----- Listed entries

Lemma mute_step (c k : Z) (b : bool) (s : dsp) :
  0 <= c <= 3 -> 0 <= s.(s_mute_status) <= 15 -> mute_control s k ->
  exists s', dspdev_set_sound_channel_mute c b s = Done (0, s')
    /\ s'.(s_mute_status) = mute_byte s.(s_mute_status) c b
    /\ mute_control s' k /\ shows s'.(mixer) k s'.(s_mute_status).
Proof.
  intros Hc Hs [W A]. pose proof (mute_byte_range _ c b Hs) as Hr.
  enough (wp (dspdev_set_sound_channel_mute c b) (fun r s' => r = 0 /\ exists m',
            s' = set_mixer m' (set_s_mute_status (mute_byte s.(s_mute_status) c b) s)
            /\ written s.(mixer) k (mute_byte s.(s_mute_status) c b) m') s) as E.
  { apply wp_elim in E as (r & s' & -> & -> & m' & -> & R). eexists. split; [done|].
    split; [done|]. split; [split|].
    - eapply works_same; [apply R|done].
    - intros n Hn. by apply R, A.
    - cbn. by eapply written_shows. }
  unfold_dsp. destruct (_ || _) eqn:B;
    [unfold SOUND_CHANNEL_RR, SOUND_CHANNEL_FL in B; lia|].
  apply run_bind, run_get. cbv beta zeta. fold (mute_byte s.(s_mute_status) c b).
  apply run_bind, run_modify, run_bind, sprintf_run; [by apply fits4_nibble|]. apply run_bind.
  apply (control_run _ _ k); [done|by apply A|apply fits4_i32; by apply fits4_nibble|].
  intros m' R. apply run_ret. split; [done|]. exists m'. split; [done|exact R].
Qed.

----------
----- Listed entries

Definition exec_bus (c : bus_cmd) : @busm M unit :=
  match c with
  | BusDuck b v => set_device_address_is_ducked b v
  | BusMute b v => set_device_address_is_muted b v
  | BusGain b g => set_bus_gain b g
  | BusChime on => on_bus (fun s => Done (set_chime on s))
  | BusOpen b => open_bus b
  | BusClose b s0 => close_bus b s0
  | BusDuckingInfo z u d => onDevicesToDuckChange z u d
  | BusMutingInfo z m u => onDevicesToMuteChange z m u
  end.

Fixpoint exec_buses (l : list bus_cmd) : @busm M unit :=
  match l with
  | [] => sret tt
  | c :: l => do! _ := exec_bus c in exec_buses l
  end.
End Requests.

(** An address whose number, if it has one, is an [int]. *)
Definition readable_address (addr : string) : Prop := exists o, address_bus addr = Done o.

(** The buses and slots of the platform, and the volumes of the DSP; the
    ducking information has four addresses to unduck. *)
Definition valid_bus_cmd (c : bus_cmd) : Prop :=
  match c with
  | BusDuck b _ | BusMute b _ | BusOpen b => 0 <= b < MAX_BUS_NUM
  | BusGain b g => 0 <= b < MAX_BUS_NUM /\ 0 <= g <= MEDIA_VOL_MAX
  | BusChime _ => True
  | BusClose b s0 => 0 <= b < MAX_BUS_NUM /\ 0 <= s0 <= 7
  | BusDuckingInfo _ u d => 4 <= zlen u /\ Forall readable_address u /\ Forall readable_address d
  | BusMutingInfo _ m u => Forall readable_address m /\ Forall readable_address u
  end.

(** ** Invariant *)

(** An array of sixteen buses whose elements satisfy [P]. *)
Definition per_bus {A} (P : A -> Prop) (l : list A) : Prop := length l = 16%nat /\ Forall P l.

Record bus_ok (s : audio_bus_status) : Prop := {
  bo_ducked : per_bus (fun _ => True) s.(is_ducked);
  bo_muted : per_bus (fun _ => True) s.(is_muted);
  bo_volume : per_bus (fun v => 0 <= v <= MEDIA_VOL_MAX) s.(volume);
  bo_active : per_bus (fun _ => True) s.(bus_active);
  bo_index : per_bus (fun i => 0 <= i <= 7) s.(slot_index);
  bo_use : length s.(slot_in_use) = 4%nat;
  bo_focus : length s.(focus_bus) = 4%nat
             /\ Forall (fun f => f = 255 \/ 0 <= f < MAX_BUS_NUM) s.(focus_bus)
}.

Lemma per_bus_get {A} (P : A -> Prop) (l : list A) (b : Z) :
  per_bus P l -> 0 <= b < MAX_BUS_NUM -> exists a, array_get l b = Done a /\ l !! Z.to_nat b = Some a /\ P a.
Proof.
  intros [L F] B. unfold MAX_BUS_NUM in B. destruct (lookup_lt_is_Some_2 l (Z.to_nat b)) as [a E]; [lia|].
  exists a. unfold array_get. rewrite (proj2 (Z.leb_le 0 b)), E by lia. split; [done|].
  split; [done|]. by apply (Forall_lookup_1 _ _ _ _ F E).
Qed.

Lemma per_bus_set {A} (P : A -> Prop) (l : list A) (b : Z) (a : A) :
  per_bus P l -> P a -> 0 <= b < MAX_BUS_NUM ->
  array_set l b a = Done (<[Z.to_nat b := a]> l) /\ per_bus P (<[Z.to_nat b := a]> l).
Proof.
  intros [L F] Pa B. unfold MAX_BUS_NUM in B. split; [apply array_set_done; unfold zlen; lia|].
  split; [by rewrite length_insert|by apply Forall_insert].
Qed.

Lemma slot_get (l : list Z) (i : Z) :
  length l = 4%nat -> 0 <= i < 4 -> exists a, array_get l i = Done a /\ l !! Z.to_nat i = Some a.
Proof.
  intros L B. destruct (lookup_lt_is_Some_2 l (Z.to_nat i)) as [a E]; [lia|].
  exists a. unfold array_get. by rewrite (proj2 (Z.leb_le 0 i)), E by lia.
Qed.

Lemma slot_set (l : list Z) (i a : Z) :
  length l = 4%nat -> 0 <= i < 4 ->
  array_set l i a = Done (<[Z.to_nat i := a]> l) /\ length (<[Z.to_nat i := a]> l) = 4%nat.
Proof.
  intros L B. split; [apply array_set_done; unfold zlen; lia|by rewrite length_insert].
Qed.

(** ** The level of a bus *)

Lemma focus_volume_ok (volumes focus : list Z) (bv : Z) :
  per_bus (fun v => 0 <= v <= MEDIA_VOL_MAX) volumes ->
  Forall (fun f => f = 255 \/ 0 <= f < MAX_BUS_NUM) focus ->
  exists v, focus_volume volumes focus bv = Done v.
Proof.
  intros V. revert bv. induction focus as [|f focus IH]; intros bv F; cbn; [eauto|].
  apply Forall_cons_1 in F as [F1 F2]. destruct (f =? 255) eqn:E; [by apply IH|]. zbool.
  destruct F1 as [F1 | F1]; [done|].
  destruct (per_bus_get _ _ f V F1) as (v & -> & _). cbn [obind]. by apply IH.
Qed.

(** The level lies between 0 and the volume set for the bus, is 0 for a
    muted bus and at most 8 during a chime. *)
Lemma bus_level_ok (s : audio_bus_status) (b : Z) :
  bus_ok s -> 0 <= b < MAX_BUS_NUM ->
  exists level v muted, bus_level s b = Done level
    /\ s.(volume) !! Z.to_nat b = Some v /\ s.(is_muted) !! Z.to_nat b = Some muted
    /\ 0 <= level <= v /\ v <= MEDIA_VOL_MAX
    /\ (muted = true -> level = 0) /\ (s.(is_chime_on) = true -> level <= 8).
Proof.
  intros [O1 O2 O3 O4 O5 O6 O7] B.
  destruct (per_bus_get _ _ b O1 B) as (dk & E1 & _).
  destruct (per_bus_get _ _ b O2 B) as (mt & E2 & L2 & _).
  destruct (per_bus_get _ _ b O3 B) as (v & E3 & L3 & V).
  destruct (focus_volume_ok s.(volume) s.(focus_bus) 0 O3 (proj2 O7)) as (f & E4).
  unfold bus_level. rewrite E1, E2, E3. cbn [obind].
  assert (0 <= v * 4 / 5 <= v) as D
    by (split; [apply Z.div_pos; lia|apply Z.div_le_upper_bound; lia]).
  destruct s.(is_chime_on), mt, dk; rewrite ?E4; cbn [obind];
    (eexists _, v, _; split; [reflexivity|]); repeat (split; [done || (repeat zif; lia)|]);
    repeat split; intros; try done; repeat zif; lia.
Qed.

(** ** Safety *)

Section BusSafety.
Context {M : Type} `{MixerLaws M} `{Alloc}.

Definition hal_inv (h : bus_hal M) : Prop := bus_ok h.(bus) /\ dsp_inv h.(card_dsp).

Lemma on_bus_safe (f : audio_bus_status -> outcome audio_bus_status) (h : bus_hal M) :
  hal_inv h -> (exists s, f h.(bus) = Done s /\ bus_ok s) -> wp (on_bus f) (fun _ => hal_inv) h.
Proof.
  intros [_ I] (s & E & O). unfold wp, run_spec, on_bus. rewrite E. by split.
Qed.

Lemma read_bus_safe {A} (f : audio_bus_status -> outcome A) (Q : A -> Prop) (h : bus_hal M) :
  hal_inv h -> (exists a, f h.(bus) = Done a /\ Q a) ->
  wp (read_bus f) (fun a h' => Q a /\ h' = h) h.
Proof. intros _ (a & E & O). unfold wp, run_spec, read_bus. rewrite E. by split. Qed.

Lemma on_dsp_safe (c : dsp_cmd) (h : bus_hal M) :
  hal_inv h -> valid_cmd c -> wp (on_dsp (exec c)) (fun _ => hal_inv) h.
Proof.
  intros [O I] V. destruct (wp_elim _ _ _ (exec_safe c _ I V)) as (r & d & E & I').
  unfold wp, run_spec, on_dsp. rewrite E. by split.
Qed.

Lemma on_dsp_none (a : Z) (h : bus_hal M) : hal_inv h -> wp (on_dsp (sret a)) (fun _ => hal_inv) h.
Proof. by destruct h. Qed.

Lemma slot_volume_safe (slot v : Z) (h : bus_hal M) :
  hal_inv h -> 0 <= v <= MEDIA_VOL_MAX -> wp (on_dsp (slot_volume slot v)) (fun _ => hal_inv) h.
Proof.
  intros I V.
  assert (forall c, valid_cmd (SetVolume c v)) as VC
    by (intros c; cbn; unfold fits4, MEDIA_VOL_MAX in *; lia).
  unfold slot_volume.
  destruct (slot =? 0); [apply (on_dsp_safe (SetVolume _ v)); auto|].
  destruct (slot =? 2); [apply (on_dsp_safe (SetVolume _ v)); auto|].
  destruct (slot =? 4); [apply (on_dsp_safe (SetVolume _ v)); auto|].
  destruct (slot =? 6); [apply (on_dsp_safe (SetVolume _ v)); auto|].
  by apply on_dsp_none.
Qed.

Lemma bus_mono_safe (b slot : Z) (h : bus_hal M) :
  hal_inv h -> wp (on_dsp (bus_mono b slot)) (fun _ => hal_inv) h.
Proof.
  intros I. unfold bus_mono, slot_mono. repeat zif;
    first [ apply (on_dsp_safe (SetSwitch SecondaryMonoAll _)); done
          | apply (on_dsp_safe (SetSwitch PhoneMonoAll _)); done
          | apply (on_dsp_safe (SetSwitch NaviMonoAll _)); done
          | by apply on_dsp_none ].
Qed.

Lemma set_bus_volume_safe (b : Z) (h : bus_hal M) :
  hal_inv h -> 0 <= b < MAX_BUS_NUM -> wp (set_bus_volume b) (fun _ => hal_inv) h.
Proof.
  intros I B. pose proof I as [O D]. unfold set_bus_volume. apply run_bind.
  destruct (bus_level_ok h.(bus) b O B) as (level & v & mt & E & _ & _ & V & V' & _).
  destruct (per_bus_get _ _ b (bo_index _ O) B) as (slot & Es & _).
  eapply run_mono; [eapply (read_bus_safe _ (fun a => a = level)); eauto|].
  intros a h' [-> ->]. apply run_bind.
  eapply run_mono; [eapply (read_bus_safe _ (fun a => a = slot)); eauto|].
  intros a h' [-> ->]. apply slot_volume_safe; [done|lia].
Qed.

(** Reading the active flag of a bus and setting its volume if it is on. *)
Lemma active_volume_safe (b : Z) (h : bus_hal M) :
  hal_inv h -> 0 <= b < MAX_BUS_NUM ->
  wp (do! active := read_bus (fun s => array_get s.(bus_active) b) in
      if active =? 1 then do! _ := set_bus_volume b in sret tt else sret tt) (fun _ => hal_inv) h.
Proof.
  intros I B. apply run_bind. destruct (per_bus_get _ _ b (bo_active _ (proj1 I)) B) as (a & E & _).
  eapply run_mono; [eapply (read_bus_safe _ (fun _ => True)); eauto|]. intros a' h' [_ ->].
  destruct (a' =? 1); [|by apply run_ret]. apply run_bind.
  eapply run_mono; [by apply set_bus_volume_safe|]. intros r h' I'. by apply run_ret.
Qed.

----------

**Try it**
The answer must be a single number: how many lines above contain the word "BusOpen".

**Task response**
2